The three-member committee that determined the price included Peggy Lundy, a friend of Miers, and property-rights activist Cathie Adams, Knight Ridder reported. They were appointed to the panel by state District Judge David Evans, who had received at least $5,000 in campaign contributions from Miers' law firm.

[...]

According to Knight Ridder, the land - which was part of a large Superfund pollution cleanup site - was valued at less than 30 cents a square foot. But the panel recommended paying nearly $5 a square foot for it.

The price was later reduced from $106,915 to $80,915, but Miers has yet to return the $26,000 difference to the state, said the story by Jack Douglas Jr. and Stephen Henderson.

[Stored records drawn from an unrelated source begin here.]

(** C10, as the code has it. For every JSON response other than [null] whose
    error field is absent (or falsy) the verification resolves with a result,
    also when [tokenProperties] or [riskAnalysis] is absent: without
    [tokenProperties] the result is the failure "Invalid token"; with a valid
    token and an absent, zero or otherwise falsy [riskAnalysis.score] the
    score of the result is 0; so a submission with a valid token, the expected
    action and no score is answered 400 "Submission blocked", without an
    email, under the default threshold 0.5. *)
Theorem absent_fields (data : jsstring) (response : value) :
  JSON_parse data = Normal response ->
  response <> VNull ->
  has_error response = false ->
  (exists res,
     response_end (js "contact_submit") data = Normal res /\
     (OptGet response (js "tokenProperties") = VUndefined ->
      success res = false /\ reason res = VStr (js "Invalid token")) /\
     (tokenValid response = true ->
      truthy (OptGet (OptGet response (js "riskAnalysis")) (js "score")) = false ->
      score res = VNum zero)) /\
  (forall env w event c op rb,
     env (js "RECAPTCHA_SCORE_THRESHOLD") = None ->
     In (HttpsRequest op rb) (calls (handler (load_config env) w event c)) ->
     https_request w op rb = Normal data ->
     tokenValid response = true ->
     actionMatches response (js "contact_submit") = true ->
     OptGet (OptGet response (js "riskAnalysis")) (js "score") = VUndefined ->
     result (handler (load_config env) w event c)
       = Normal (respond 400 (failed_body (js "Submission blocked"))) /\
     email_calls (calls (handler (load_config env) w event c)) = []).
Proof.
  intros Hp Hn He.
  pose proof (response_end_cases (js "contact_submit") _ _ Hp) as Hcases.
  rewrite (JSON_parse_not_nullish _ _ Hp Hn), He in Hcases.
  split.
  - destruct (tokenValid response) eqn:Hv; cbn [negb] in Hcases.
    + destruct (actionMatches response (js "contact_submit")); cbn [negb] in Hcases;
        (eexists; split; [exact Hcases|]; split;
         [ intros Habs; unfold tokenValid in Hv; rewrite Habs in Hv; discriminate Hv
         | intros _ Hf; cbn [score]; unfold riskScore, js_or; rewrite Hf; reflexivity ]).
    + eexists. split; [exact Hcases|]. split; [intros _; split; reflexivity|].
      intros Hx; discriminate Hx.
  - intros env w event c op rb Henv Hin Hreply Hv Ha Hs.
    rewrite Hv, Ha in Hcases. cbn [negb] in Hcases.
    destruct (gate_after_result _ _ _ _ _ _ _ _ Hin Hreply Hcases) as (body & _ & _ & Hh).
    cbv zeta in Hh. cbn [success score negb] in Hh.
    assert (js_lt (riskScore response) (RECAPTCHA_SCORE_THRESHOLD (load_config env)) = true)
      as Hlt.
    { rewrite (default_threshold env) by (apply env_unset_falsy; assumption).
      unfold riskScore. rewrite Hs. vm_compute. reflexivity. }
    rewrite Hlt in Hh. rewrite Hh. cbn [result calls].
    rewrite email_calls_app, credential_email_calls. split; reflexivity.
Qed.

(** A valid token and the expected action without any [riskAnalysis]. *)
Lemma absent_fields_witness :
  result (handler example_cfg (world_answering assessment_no_score) example_event cold_cache)
    = Normal (respond 400 (failed_body (js "Submission blocked"))).
Proof.
  destruct (absent_fields assessment_no_score
              (VObj [(js "tokenProperties",
                      VObj [(js "valid", VBool true);
                            (js "action", VStr (js "contact_submit"))])]))
    as (_ & Hgate).
  - vm_compute. reflexivity.
  - discriminate.
  - reflexivity.
  - destruct (Hgate example_env (world_answering assessment_no_score) example_event
                cold_cache example_options example_requestBody) as (Hr & _).
    + reflexivity.
    + vm_compute. right. left. reflexivity.
    + reflexivity.
    + reflexivity.
    + reflexivity.
    + reflexivity.
    + exact Hr.
Defined.

(** C10 as stated fails: the response [null] is JSON and has no error field,
    yet the verification rejects, and the submission is answered 500
    "reCAPTCHA service error" rather than treated as an invalid token. *)
Lemma absent_fields_counterexample :
  JSON_parse (js "null") = Normal VNull /\
  OptGet VNull (js "error") = VUndefined /\
  OptGet VNull (js "tokenProperties") = VUndefined /\
  response_end (js "contact_submit") (js "null") = Throw TypeError /\
  result (handler example_cfg (world_answering (js "null")) example_event cold_cache)
    = Normal (respond 500 (failed_body (js "reCAPTCHA service error"))) /\
  result (handler example_cfg (world_answering (js "null")) example_event cold_cache)
    <> Normal (respond 400 (failed_body (js "reCAPTCHA verification failed"))).
Proof.
  split; [vm_compute; reflexivity|].
  split; [reflexivity|]. split; [reflexivity|].
  split; [vm_compute; reflexivity|].
  split; [vm_compute; reflexivity|].
  vm_compute. discriminate.
Qed.

(** ** The response contract *)

Lemma contract_verification_failed : response_contract verification_failed.
Proof.
  split; [reflexivity|]. right. split; [left; reflexivity|].
  exists (js "reCAPTCHA verification failed"). split; [reflexivity|vm_compute; reflexivity].
Qed.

``Nothing indicates that Miers sought out the judge or engineered the appointments to the panel, but there's also no indication that she reported the potential conflicts of interest in the case or tried to avoid them,'' the story said


Of course she didn't! That would require something called honesty and if we've learned anything about Bush's cronies, they're anything but honest (and they're greedy). She is sounding like a real peach to be a Supreme Court Justice, isn't she?

Sounds like Harriet and the Bush admin will be spending the day coming up with more bullshit excuses for the worthiness of her nomination. But me? Today I shall be packing for a surprise vacation, watching the Bengals vs. Steelers game (Who Dey, baby!), and heading over to the in-laws for a 93rd birthday party tonight. What are your plans?